O aluno vai à escola porque alguém assim impôs. Para fugir do ócio, para fugir das drogas, para fugir das ruas e das más companhias. Para não ficar sozinho em casa, para ter merenda, para garantir o bolsa-família, para ser alguém na vida. Ser alguém. Conceito, por demais vago, quando não há um aprofundamento do que é ser alguém e que alguém se quer ser. Quando nos  perguntamos onde pretendemos chegar, estamos nos propondo a avançar, dialogar no sentido mais amplo da palavra, reconhecemos que esse processo só funciona se estivermos abertos ao novo e não fixados em nossos paradigmas e opiniões, muitas vezes enraizadas e alicerçadas em nossa alma, porém equivocados. Precisamos estabelecer diálogos que nos conduzam ao consenso. E o consensual é o convencional. Os sistemas de ensino sinalizam para conquistas, precisamos captar esses sinais que nos trazem possibilidades de entendimento entre o que se pretende ensinar, verificando sempre o porquê, o quando, o que e como ensinar. Vamos conseguir sim, uma resposta positiva que é o aprender. Ainda que tenhamos de refazer os caminhos de volta.

Façamos como o bambu chinês. Depois de plantada, sua semente passa um longo tempo “sem nascer”. Estaria a semente, biologicamente parada durante esses longos dias? Impossível! Ela está, de fato, crescendo mas para baixo da terra sulcando-a para fincar seus tentáculos, raízes das quais ela irá depender para sustentar sua imponente haste no futuro, pois sabe-se que o bambu chinês em sua vida adulta chega a atingir 30 metros de altura. Somente raízes profundas seriam capazes de sustenta-la. Com o ensino aprendizagem é assim. Ou se prepara o solo, (estado de espírito do aluno) para que ele receba todas e quaisquer informações de forma serena e equilibrada, sem vê-las como tarefa, carga, dever, teste, prova mas sim como uma oportunidade ímpar de abrir caminhos criar trilhas, firmar envolvimento estabelecer rotinas e criar meios de encadeamentos e somatórios que os conduzam a um outro estágio, plano, nível de conceitos, entendimento e aprendizado.

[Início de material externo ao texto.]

Lemma poison_remembers_witness : lit "b.test" ∈ fold_left poison_host [lit "c.test"; lit "a.test"] (poison_host [lit "a.test"] (lit "b.test")).
Proof.
  apply (poison_remembers [lit "a.test"] (lit "b.test") [lit "c.test"; lit "a.test"]); [apply NoDup_singleton|reflexivity].
Defined.
(** Two requests at once under a burst of one: the second is refused. *)
Lemma rate_check_witness :
  let one := ConfigValues.f64_of_int 1 in
  let b := (check [] (lit "a.test") one one 0).1 in
  (check b (lit "a.test") one one 0).2 = false /\ exists tokens, im_get (check b (lit "a.test") one one 0).1 (lit "a.test") = Some (tokens, 0).
Proof.
  intros one b. assert (Hn : NoDup (im_keys b)) by (apply (bool_decide_unpack _); by vm_compute).
  pose proof (rate_check b (lit "a.test") one one 0 Hn ltac:(by vm_compute)) as Hr.
  destruct (check b (lit "a.test") one one 0) as [b' ok] eqn:E. assert (Hok : ok = false) by (vm_compute in E; by injection E as _ <-).
  split; [exact Hok|]. destruct Hr as (_ & _ & _ & _ & Hf & _). destruct (Hf Hok) as (tokens & Ht & _). by exists tokens.
Defined.
Lemma reload_keeps_last_good_witness : exists g g', start 1 (Ok small_config) = Some g
  /\ reload_if_changed re (moment 2 (Err (lit "not YAML"))) true g = Some g' /\ same_engine g g' /\ one_line g g'.
Proof.
  destruct (is_some_ex (start 1 (Ok small_config)) ltac:(by vm_compute)) as [g Hg]. exists g.
  assert (Ha : bool_decide (applied g = Some 2) = false /\ bool_decide (reported g = Some 2) = false).
  { assert (Hm : option_map (fun g => (bool_decide (applied g = Some 2), bool_decide (reported g = Some 2))) (start 1 (Ok small_config)) = Some (false, false))
      by (vm_compute; reflexivity). rewrite Hg in Hm. by injection Hm. }
  destruct Ha as [Ha Hr]. apply bool_decide_eq_false in Ha.
  set (e := moment 2 (Err (lit "not YAML"))).
  destruct (reload_if_changed re e true g) as [g'|] eqn:E.
  - exists g'. split; [exact Hg|]. split; [reflexivity|].
    destruct (reload_keeps_last_good re e true g g' (lit "/etc/egress.yaml") 2 eq_refl eq_refl Ha E) as (_ & Hf & _).
    destruct (Hf eq_refl (lit "not YAML") (or_introl eq_refl)) as (H1 & _ & _ & H2). rewrite Hr in H2. by split.
  - exfalso. unfold reload_if_changed in E. cbn [config_path config_mtime config_load e moment] in E.
    rewrite (bool_decide_eq_false_2 _ Ha) in E. discriminate E.
Defined.
Lemma boot_fails_closed_witness : exists g, start 1 (Ok broken_config) = Some g /\ policy g = None
  /\ forall st now ctx, Inspect.blocked (Inspect.run_chain (Chain.inspectors st now (l_chain (live g))) ctx Inspect.Request (fun _ => false)).1 = true.
Proof.
  destruct (is_some_ex (start 1 (Ok broken_config)) ltac:(by vm_compute)) as [g Hg]. exists g. split; [exact Hg|].
  assert (Hp : exists error, prepare re broken_config = Some (Err error)).
  { assert (Hm : match prepare re broken_config with Some (Err _) => true | _ => false end = true) by (vm_compute; reflexivity).
    destruct (prepare re broken_config) as [[p|error]|]; [discriminate|by exists error|discriminate]. }
  destruct Hp as [error Hp].
  destruct (boot_fails_closed re (moment 1 (Ok broken_config)) RulesSpec.sample_world writer no_capture no_files g (lit "/etc/egress.yaml") error
              eq_refl (or_intror (ex_intro _ broken_config (conj eq_refl Hp))) Hg) as (H1 & _ & _ & H2 & _).
  split; [exact H2|]. intros st now ctx. apply H1.
Defined.
End EngineInstances.
(* ===== verification/FlowSpec.v ===== *)
(** What the pipeline guarantees of one flow: a request is forwarded only past
    every gate, a failure answers instead, no secret leaves for a host it is not
    for, and a granted name never reaches an internal address. *)
From S2P Require Import Prelude Utf8 Domain Json Value DateTime Message AuditLog Engine EngineSpec Flow.
From S2P Require Samples Timestamp Inspect DomainInspector Chain Secrets Entropy Settings Policy Forms BodyCodec StreamDecode Text.
From S2P Require Rules RulesSpec Injector InjectorSpec StreamRedact Capture Limits Transport FlowStream.
From Stdlib Require Import ZifyBool.

(** * Theorems *)

(** ** Effects *)

Lemma ebind_ok {S A B} (m : eff S A) (k : A -> eff S B) s s' b : ebind m k s = (s', Ok b) ->
  exists s1 a, m s = (s1, Ok a) /\ k a s1 = (s', Ok b).
Proof. unfold ebind. destruct (m s) as [s1 [a|err]]; [|done]. intros E. by exists s1, a. Qed.
Lemma ebind_err {S A B} (m : eff S A) (k : A -> eff S B) s s' err : ebind m k s = (s', Err err) ->
  m s = (s', Err err) \/ exists s1 a, m s = (s1, Ok a) /\ k a s1 = (s', Err err).
Proof. unfold ebind. destruct (m s) as [s1 [a|er]]; [|intros [= <- <-]; by left]. intros E. right. by exists s1, a. Qed.
Lemma efn_ok {S A} (f : S -> S * A) s s' r : efn f s = (s', r) <-> exists a, r = Ok a /\ f s = (s', a).
Proof. unfold efn. destruct (f s) as [s1 a]. split; [intros [= <- <-]; by exists a|intros (x & -> & E); injection E as <- <-; done]. Qed.
Lemma elift_ok {S A} (r : result str A) (s s' : S) x : elift r s = (s', x) <-> s' = s /\ r = x.
Proof. unfold elift. split; [intros [= <- <-]; done|intros [-> ->]; done]. Qed.
(** Runs the effects that depend on nothing. *)
Ltac effs H :=
  unfold the_request, of_engine, of_r_engine, set_request, set_r_request, set_r_response, set_content, ebind, eget, eret, eerr, efn, elift, emod,
    on_engine', on_engine, on_r_engine', on_r_engine, on_w_engine', on_w_engine in H; cbv beta iota in H.
(** One step of a run that succeeds. *)
Ltac step H s a E := apply ebind_ok in H as (s & a & E & H).

Section Flow.
Context `{Unicode} `{Policy.UnicodeUpper} `{F64Text} `{StrDebug} `{Secrets.RegexEngine} `{Secrets.Env} `{Entropy.Log2}.
Context `{Chain.PluginLoader} `{Forms.Crates} `{BodyCodec.Codecs} `{Rules.Transforms} `{Policy.OverlayFile} `{Capture.MappingEq}.
Context `{Text.BytesRegex} `{Text.EncodingRs}.
Context (BASE64_RE : Secrets.Regex).
Context (others : nat -> Engine -> Engine).
(* ===== verification/MailRelay.v ===== *)
(** What the mail relays share: the model of [agentcage-egress/src/relays/mod.rs],
    of the configuration readers of [relays/imap.rs] both relays use, and of the
    lookup of their credentials ([secret_lookup.rs]). *)
From S2P Require Import Prelude Utf8 Json Value ConfigValues.
From S2P Require Url H1Spec.
From Stdlib Require Import SpecFloat ZifyBool.

(** * Definitions *)

(** ** Rates *)

Definition rate_space (c : Z) : bool := bool_decide (c ∈ [32; 9; 10; 13; 11; 12]).
Definition trim_end_while (f : Z -> bool) (s : list Z) : list Z := drop_while_end f s.
Definition trim_start_while (f : Z -> bool) (s : list Z) : list Z := drop_while f s.
Definition RATE_UNITS : list str := [lit "sec"; lit "s"; lit "min"; lit "m"; lit "hour"; lit "h"].
Definition is_rate_limit (text : str) : bool :=
  match split_once 47 (trim_matches rate_space text) with
  | None => false
  | Some (count, unit_) =>
      let count := trim_end_while rate_space count in
      let unit_ := map ascii_lower (trim_start_while rate_space unit_) in
      negb (bool_decide (count = [])) && forallb is_ascii_digit (as_bytes count) && bool_decide (unit_ ∈ RATE_UNITS)
  end.
(** The count and the window in nanoseconds. *)
Definition second : Z := 10 ^ 9.
Definition parse_rate_limit (spec : str) : option (Z * Z) :=
  if negb (is_rate_limit spec) then None
  else
    let? (count, unit_) := split_once 47 (trim_matches rate_space spec) in
    let? count := parse_unsigned usize_max (trim_end_while rate_space count) in
    let unit_ := map ascii_lower (trim_start_while rate_space unit_) in
    let? secs :=
      if bool_decide (unit_ = lit "sec") || bool_decide (unit_ = lit "s") then Some 1
      else if bool_decide (unit_ = lit "min") || bool_decide (unit_ = lit "m") then Some 60
      else if bool_decide (unit_ = lit "hour") || bool_decide (unit_ = lit "h") then Some 3600
      else None in
    Some (count, secs * second).

(** The instants are nanoseconds of the monotonic clock. *)
Record RateLimiter : Type := mkLimiter { max : Z; window : Z; stamps : list Z }.
Definition new_limiter (max window : Z) : RateLimiter := mkLimiter max window [].
Definition fresh (l : RateLimiter) (now t : Z) : bool := Z.max 0 (now - t) <? window l.
Definition take_slot (now : Z) (l : RateLimiter) : RateLimiter * bool :=
  let kept := List.filter (fresh l now) (stamps l) in
  if max l <=? Z.of_nat (length kept) then (mkLimiter (max l) (window l) kept, false)
  else (mkLimiter (max l) (window l) (kept ++ [now]), true).
Definition release_slot (l : RateLimiter) : RateLimiter := mkLimiter (max l) (window l) (removelast (stamps l)).

(** ** Text *)

Definition is_ascii_strip_space (b : Z) : bool := bool_decide (b ∈ [32; 9; 10; 13; 11; 12]).
(** The loop of [split_ws_ranges], on the fields themselves. *)
Fixpoint split_ws_loop (fuel : nat) (data : bytes) (maxsplit : option nat) (out : list bytes) : list bytes :=
  match fuel with
  | O => out
  | S fuel =>
      let data := drop_while is_ascii_strip_space data in
      if bool_decide (data = []) then out
      else if match maxsplit with Some m => Nat.eqb (length out) m | None => false end then out ++ [data]
      else let '(field, rest) := span (fun b => negb (is_ascii_strip_space b)) data in split_ws_loop fuel rest maxsplit (out ++ [field])
  end.
Definition split_ws (data : bytes) (maxsplit : option nat) : list bytes := split_ws_loop (S (length data)) data maxsplit [].
Fixpoint split_while (f : Z -> bool) (s : str) : list str :=
  match s with
  | [] => [[]]
  | c :: r => if f c then [] :: split_while f r else match split_while f r with p :: ps => (c :: p) :: ps | [] => [[c]] end
  end.
Definition split_str_ws (text : str) : list str := List.filter (fun t => negb (bool_decide (t = []))) (split_while is_strip_space text).
Definition ascii_lossy (data : bytes) : str := map (fun b => if is_ascii b then b else 65533) data.
Definition bytes_repr (data : bytes) : str :=
  let quote := if bool_decide (39 ∈ data) && negb (bool_decide (34 ∈ data)) then 34 else 39 in
  let one (b : Z) :=
    if b =? 92 then [92; 92]
    else if b =? 9 then [92; 116]
    else if b =? 10 then [92; 110]
    else if b =? 13 then [92; 114]
    else if b =? quote then [92; quote]
    else if in_range 32 126 b then [b]
    else 92 :: 120 :: hex2 b in
  98 :: quote :: flat_map one data ++ [quote].

(** [digits.contains("__")], and the digits without their underscores. *)
Definition parse_int_literal (text : str) : option Z :=
  let t := trim_matches is_strip_space text in
  match t with
  | [] => None
  | c :: rest =>
      let '(neg, digits) := if c =? 45 then (true, rest) else if c =? 43 then (false, rest) else (false, t) in
      if bool_decide (digits = []) || starts_with digits [95] || starts_with (rev digits) [95]
         || bool_decide (is_Some (find_sub [95; 95] digits)) || negb (forallb (fun b => is_ascii_digit b || (b =? 95)) (as_bytes digits))
      then None
      else
        let? value := parse_i64 (List.filter (fun c => negb (c =? 95)) digits) in
        Some (if neg : bool then - value else value)
  end.

Section Values.
Context `{F64Text}.

Definition coerce_int (value : Value) : result str Z :=
  match value with
  | VBool b => Ok (if b then 1 else 0)
  | VNumber n =>
      match number_as_i64 n with
      | Some i => Ok i
      | None =>
          match number_as_f64 n with
          | S754_nan | S754_infinity _ => Err (lit "cannot convert float NaN or infinity to integer")
          | f => Ok (f64_as_i64 f)
          end
      end
  | VString text =>
      match parse_int_literal text with
      | Some n => Ok n
      | None => Err (lit "invalid literal for int() with base 10: " ++ quote_text text)
      end
  | other => Err (lit "int() argument must be a string, a bytes-like object or a real number, not '" ++ kind_name other ++ lit "'")
  end.
Definition str_or (value : option Value) (default : str) : str :=
  match value with Some v => if is_truthy v then coerce_to_string v else default | None => default end.

(** The readers of [imap.rs]. *)
Definition mapping_or_empty (value : option Value) : result str (option Mapping) :=
  match value with
  | Some (VMapping m) => Ok (Some m)
  | Some v => if is_truthy v then Err (lit "'" ++ kind_name v ++ lit "' object has no attribute 'get'") else Ok None
  | None => Ok None
  end.
Definition entry_mapping (entry : Value) : result str Mapping :=
  match entry with VMapping m => Ok m | other => Err (lit "'" ++ kind_name other ++ lit "' object has no attribute 'get'") end.
Definition opt_get (m : option Mapping) (key : string) : option Value := let? m := m in mget m (lit key).
Definition not_iterable (v : Value) : str := lit "'" ++ kind_name v ++ lit "' object is not iterable".
Definition coerce_str_list (value : option Value) : result str (list str) :=
  match value with
  | None => Ok []
  | Some v =>
      if negb (is_truthy v) then Ok []
      else
        match v with
        | VSequence items => Ok (map coerce_to_string items)
        | VString text => Ok (map (fun c => [c]) text)
        | VMapping m => Ok (map (fun kv => coerce_to_string kv.1) m)
        | other => Err (not_iterable other)
        end
  end.
Record Upstream : Type := mkUpstream { up_host : str; up_port : Z; up_tls : bool; ca_pem : str; tls_servername : str }.
Definition parse_upstream (entry : Mapping) : result str Upstream :=
  let! up := mapping_or_empty (mget entry (lit "upstream")) in
  let! port := match opt_get up "port" with Some v => if is_truthy v then coerce_int v else Ok 0 | None => Ok 0 end in
  Ok (mkUpstream (str_or (opt_get up "host") []) (if in_range 0 65535 port then port else 0)
        (match opt_get up "tls" with Some v => is_truthy v | None => true end) (str_or (opt_get up "ca_pem") []) (str_or (opt_get up "tls_servername") [])).
End Values.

Crescemos enquanto seres humanos através do diálogo franco e aberto. Crescemos enquanto cidadãos através da troca de experiências, da busca e informações que possam contribuir para a melhoria da qualidade de vida em todos os sentidos. Por isso a leitura é caminho para se questionar, se verificar, e refletir, se permitir, se testar e se ver como agente do seu próprio tempo e produtor de sua história. Nesse processo, fazendo com que os outros nos descubram e nos ajudem a descobrirmo-nos mais e mais.